State v. Hoeplinger, 13090

Citation537 A.2d 1010,206 Conn. 278
Decision Date16 February 1988
Docket NumberNo. 13090,13090
CourtSupreme Court of Connecticut
PartiesSTATE of Connecticut v. John C. HOEPLINGER.

Richard Emanuel, Bridgeport, for appellant (defendant).

Richard F. Jacobson, Asst. State's Atty., with whom, on the brief, were Donald A. Browne, State's Atty., and Frank S. Maco, Asst. State's Atty., Bridgeport, for appellee (state).

Before PETERS, C.J., and ARTHUR H. HEALEY, SHEA, GLASS and COVELLO, JJ.

ARTHUR H. HEALEY, Associate Justice.

After a jury trial, the defendant, John C. Hoeplinger, was found guilty of the crime of manslaughter in the first degree in violation of General Statutes § 53a-55(a)(1). 1 The defendant was sentenced to a term of imprisonment of twenty years. The defendant appealed to the Appellate Court which affirmed the conviction. State v. Hoeplinger, 9 Conn.App. 147, 517 A.2d 632 (1986). This court granted the defendant's petition for certification. 2

The two issues presented by this appeal are: (1) whether the Appellate Court erred when it concluded that the admission of the defendant's statement in violation of Miranda v. Arizona, 384 U.S. 436, 86 S.Ct. 1602, 16 L.Ed.2d 694 (1966), was harmless beyond a reasonable doubt; and (2) whether the Appellate Court erred in reviewing the jury instructions on circumstantial evidence "as a whole" rather than using a "close scrutiny" standard and, regardless of the standard of review, whether the Appellate Court erred in concluding that the trial court's failure to instruct the jury that a fact to be inferred must be proved beyond a reasonable doubt was not erroneous. We reverse the Appellate Court and remand to that court with direction to remand to the trial court for a new trial.

The jury could reasonably have found the following facts: The defendant's wife, Eileen Hoeplinger, was bludgeoned and strangled to death in the early morning hours of May 7, 1982. The defendant called the Easton police department at 4:55 a.m., requesting that an ambulance be sent to his house. The defendant reported that his wife was "in terrible shape" and had blood "all over her face and head." Police and medical personnel soon arrived at the scene where the defendant, crying hysterically, led a police officer into the house. The victim, who had a large laceration on her forehead, lay on a couch and was wrapped in sheets and blankets. There were bloodstains on the wall next to the couch, on a coffee table and the rug, and on the floor in the foyer by the front door. The defendant, who had a cut on a finger of his left hand and bloodstains on his shirt and hands, was asked to wait outside the home in the officer's patrol car. After a second police officer arrived, the defendant reentered the house. The defendant was led again to the patrol car and, while seated there, related the following chronology of that night's events: He had awakened during the night, had realized that his wife was not beside him in bed, and had proceeded to search the house for her. He then went outside to look for her and found her covered with blood in a wooded area near the driveway. He returned to the house to get sheets and blankets and then wrapped her in them and carried her into the house before calling the police. The defendant walked to where he had claimed to have found the body, pointing out that spot to the second officer, and then returned to the patrol car.

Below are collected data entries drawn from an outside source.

(** * new_alarm_cond.c: the shared alarm list, its insertion routines,
      the alarm thread, the display threads and the two group threads.

    The program keeps one singly linked list of alarms ([alarm_list]), a
    scalar [current_alarm], and an array [active_group_threads] of
    [MAX_GROUPS] flags, all protected by [alarm_mutex].  Every thread body
    in the source runs with the mutex held between two blocking calls, so
    each such block is modelled as one atomic function on the shared state.

    Conventions of the embedding:
    - the linked list is a [list alarm_t] (the [link] field is the list
      structure itself);
    - C [int] and [time_t] values are integers in [Z]; the only arithmetic
      the program performs on them is [time(NULL) + seconds], a 64-bit
      [time_t] plus a 32-bit [int], which stays far from the type's limits;
    - what the environment decides (the clock, whether [malloc] or
      [pthread_create] succeed, the status of a condition wait) is an
      explicit argument of the function that asks for it;
    - the locking and signalling calls on the statically initialised
      [alarm_mutex] and [alarm_cond] return 0, so the [err_abort] branches
      behind them are not represented;
    - indexing [active_group_threads] or [groups_to_remove] outside
      [0 .. MAX_GROUPS-1] is undefined behaviour in C and is the outcome
      [Undefined] here;
    - text written to the terminal is recorded as a list of typed lines
      (time stamps and thread identifiers are left out). *)

From Stdlib Require Import ZArith List Sorted Lia.
From stdpp Require Import base numbers list strings.
Import ListNotations.
Local Open Scope Z_scope.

The chief of police of Easton, Gerard Hance, arrived at the defendant's house shortly thereafter. He was met by the second police officer, who showed him where the defendant had claimed to have found the victim and then took him to view the body. Hance then proceeded to the patrol car, introduced himself to the defendant and asked the defendant to accompany him to the police station in order to relate the events of that night. The defendant acquiesced and was taken by Hance to the Easton police station, where they arrived at about 6 a.m. At the police station, the defendant and Hance proceeded to the chief's office, where the defendant drank coffee and smoked cigarettes. Hance asked the defendant for a written statement of the night's events, but the defendant asked Hance to write down his statement while he spoke. Approximately one and one-half hours after the defendant's phone call to the police, Hance began transcribing the defendant's statement. The defendant's account of the evening was punctuated with various digressions, but Hance would lead him back to the events of the night by reading the last information given by the defendant.

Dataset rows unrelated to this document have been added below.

(** X10.  A first call with the wrong number of input channels fails late:
    the buffer is allocated with the channel count of the input and takes
    the frame, the cache is filled, and only then the projection raises a
    tensor error.  The layer is left with that buffer. *)
Theorem incremental_forward_wrong_channels (b t c : nat) (l : Layer R)
    (input : Tensor3 R) :
  well_formed l -> cache_coherent l -> training l = false ->
  1 < kernel_size l -> input_buffer l = None ->
  shape3 b t c input -> c <> in_channels l -> 1 <= b -> 1 <= t ->
  incremental_forward input l
  = (Raise TensorError,
     set_input_buffer
       (Some (next_buffer (zeros b (kernel_size l) c) input))
       (set_linearized_weight (Some (linearized_spec (weight l))) l)).
Proof.
  intros Hwf Hcoh Htr Hk Hnone Hin Hc Hb Ht.
  assert (Hfit : buffer_fits b c l) by (unfold buffer_fits; rewrite Hnone; exact I).
  pose proof (served_weight_coherent Hwf Hcoh) as Hserved.
  pose proof Hwf as (Hi & Ho & _ & _ & _ & Hw & _ & _).
  destruct (linearize_shaped Hw Ho Hi) as [_ Hlin].
  rewrite (incremental_forward_step Hwf Htr Hk Hin Hb Ht Hfit), Hserved.
  unfold buffer_or_zeros. rewrite Hnone.
  assert (Hnb : shape3 b (kernel_size l) c
                  (next_buffer (zeros b (kernel_size l) c) input)).
  { apply (@shape3_next_buffer R b (kernel_size l) c t);
      try assumption; try lia. apply shape3_zeros. }
  unfold F_linear. rewrite (shape2_size1 Hlin Ho).
  destruct Hnb as [Hlen Hrows].
  destruct (next_buffer (zeros b (kernel_size l) c) input) as [|row rest] eqn:E;
    [simpl in Hlen; lia|].
  inversion Hrows as [|? ? Hrow _]; subst. destruct Hrow as [Hl Hcs].
  cbn [map forallb]. rewrite (length_concat_rect Hcs), Hl.
  replace (kernel_size l * c =? kernel_size l * in_channels l) with false.
  - reflexivity.
  - symmetry. apply Nat.eqb_neq. nia.
Qed.

(** X13.  A call whose input has another batch size than the buffer (and
    more than one row) raises a tensor error after the buffer was shifted:
    the layer is left with every row of the buffer moved one frame toward the
    front, its last frame duplicated. *)
Theorem incremental_forward_batch_mismatch (b b' t c : nat) (l : Layer R)
    (input buf : Tensor3 R) :
  well_formed l -> training l = false -> 1 < kernel_size l ->
  input_buffer l = Some buf -> shape3 b (kernel_size l) c buf -> 1 <= b ->
  shape3 b' t c input -> 1 <= t -> 2 <= b' -> b' <> b ->
  incremental_forward input l
  = (Raise TensorError,
     set_input_buffer (Some (shift_buffer buf))
       (set_linearized_weight (Some (served_weight l)) l)).
Proof.
  intros Hwf Htr Hk Hbuf Hshape Hb Hin Ht Hb' Hneq.
  pose proof Hwf as (_ & _ & _ & _ & _ & _ & _ & Hhooks).
  unfold incremental_forward, incremental_body.
  rewrite bind_gets, Htr, bind_hooks_none by exact Hhooks.
  rewrite bind_get_served by exact Hwf.
  rewrite bind_gets. simpl kernel_size.
  replace (1 <? kernel_size l) with true by (symmetry; apply Nat.ltb_lt; exact Hk).
  rewrite bind_assoc, bind_gets. simpl input_buffer. rewrite Hbuf.
  rewrite bind_assoc, bind_modify, bind_assoc.
  rewrite (select_last_shaped Hin Ht), bind_lift_Ok.
  assert (Hfail : assign_last (shift_buffer buf)
                    (map (fun row => last row []) input) = Raise TensorError).
  { assert (Hk1 : 1 <= kernel_size l) by lia.
    pose proof (shape3_shift_buffer Hshape Hk1) as Hsh.
    pose proof (shape2_last_frames Hin Ht) as [Hfl Hfr].
    unfold assign_last.
    rewrite (shape3_size2 Hsh Hb Hk1), broadcast_all_same by exact Hfr.
    unfold broadcast, size0. destruct Hsh as [Hshl _]. rewrite Hshl, Hfl.
    replace (b' =? b) with false by (symmetry; apply Nat.eqb_neq; exact Hneq).
    destruct (map (fun row => last row []) input) as [|f1 [|f2 fr]];
      simpl in Hfl; try lia. reflexivity. }
  rewrite bind_assoc, Hfail, bind_lift_Raise. reflexivity.
Qed.

(** ** The life of the cache *)

Lemma cache_kept_get (lw : Matrix R) :
  steps_in (fun l l' : Layer R =>
              _linearized_weight l = Some lw -> _linearized_weight l' = Some lw)
           _get_linearized_weight.
Proof.
  intros l Hc. unfold _get_linearized_weight. rewrite bind_gets, Hc. exact Hc.
Qed.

In this sixteen page statement, which was read to the jury, the defendant related, in part, the following: He had retired to bed after seeing his wife sleeping in his daughter's bed. He had "slept like a log" but then had awakened in the middle of the night and had gone to the bathroom. He checked for his wife but she was neither in his daughter's room nor in the spare bedroom. The defendant checked for her downstairs and in the basement before looking outside. After checking the garage for her car, which he found there, the defendant turned on the outside lights and walked up and down the driveway. Finally, he found her off the driveway. He hugged her and spoke to her but she did not answer. The defendant ran back into the house, grabbed some sheets and covers, and returned to his wife. The defendant then carried her back to the house and put her on the couch in the family room. After calling the emergency number, the defendant attempted to clean the blood off the floor so that his children, ages five years and two and one-half years, would not see the blood. The statement mentioned the couple's previous marital problems but also related that "last month everything was so good," that his wife "did oral sex" that night and that "he told her he loved her since he does it every night." Hance read the statement back to the defendant, but he refused to sign it.

Concerning the Miranda issue, we should note the following circumstances. At some point, either during the taking of the statement or immediately thereafter, the defendant requested the use of the bathroom. Prior to doing so, Hance had told the defendant not to wash his hands when he went to the bathroom. Although the defendant had agreed not to wash his hands, Hance escorted the defendant to the men's room and stayed inside the bathroom to make sure that the defendant did not forget not to wash his hands. Neither prior to the taking of the statement nor after was he told that he was free to leave the police station; nor was he expressly told that he was under arrest until about 7:35 p.m. that night. He continued to drink coffee and smoke cigarettes in the chief's office until his lawyer arrived about noon. His attorney was permitted to talk to the defendant in a rear room designated by Hance and where Hance could, and did, observe the conversation through a two-way mirror so that he could make sure nothing happened to the defendant's hands.

Search and seizure warrants were obtained early that afternoon, "near 1 p.m.," and the search warrant for the defendant's person was executed at the police station as the police took swabbings of the defendant's fingers, took fingernail scrapings, and seized his clothing. Later that afternoon, at about 3 p.m., the defendant was transported to St. Vincent's Hospital in Bridgeport so that a blood sample could be obtained and so that he could receive treatment for a cut on his left hand. A police officer drove the defendant to and from the hospital in a police vehicle. The defendant was brought back to the police station "near 6 o'clock" and remained there until 7:35 p.m., when he was arrested. Throughout the thirteen and one-half hour period before his arrest, Hance testified that the defendant, who was "very cooperative," was never told that he should leave or that he was free to leave. It is undisputed that the defendant was never given Miranda warnings at any time prior to his arrest that evening.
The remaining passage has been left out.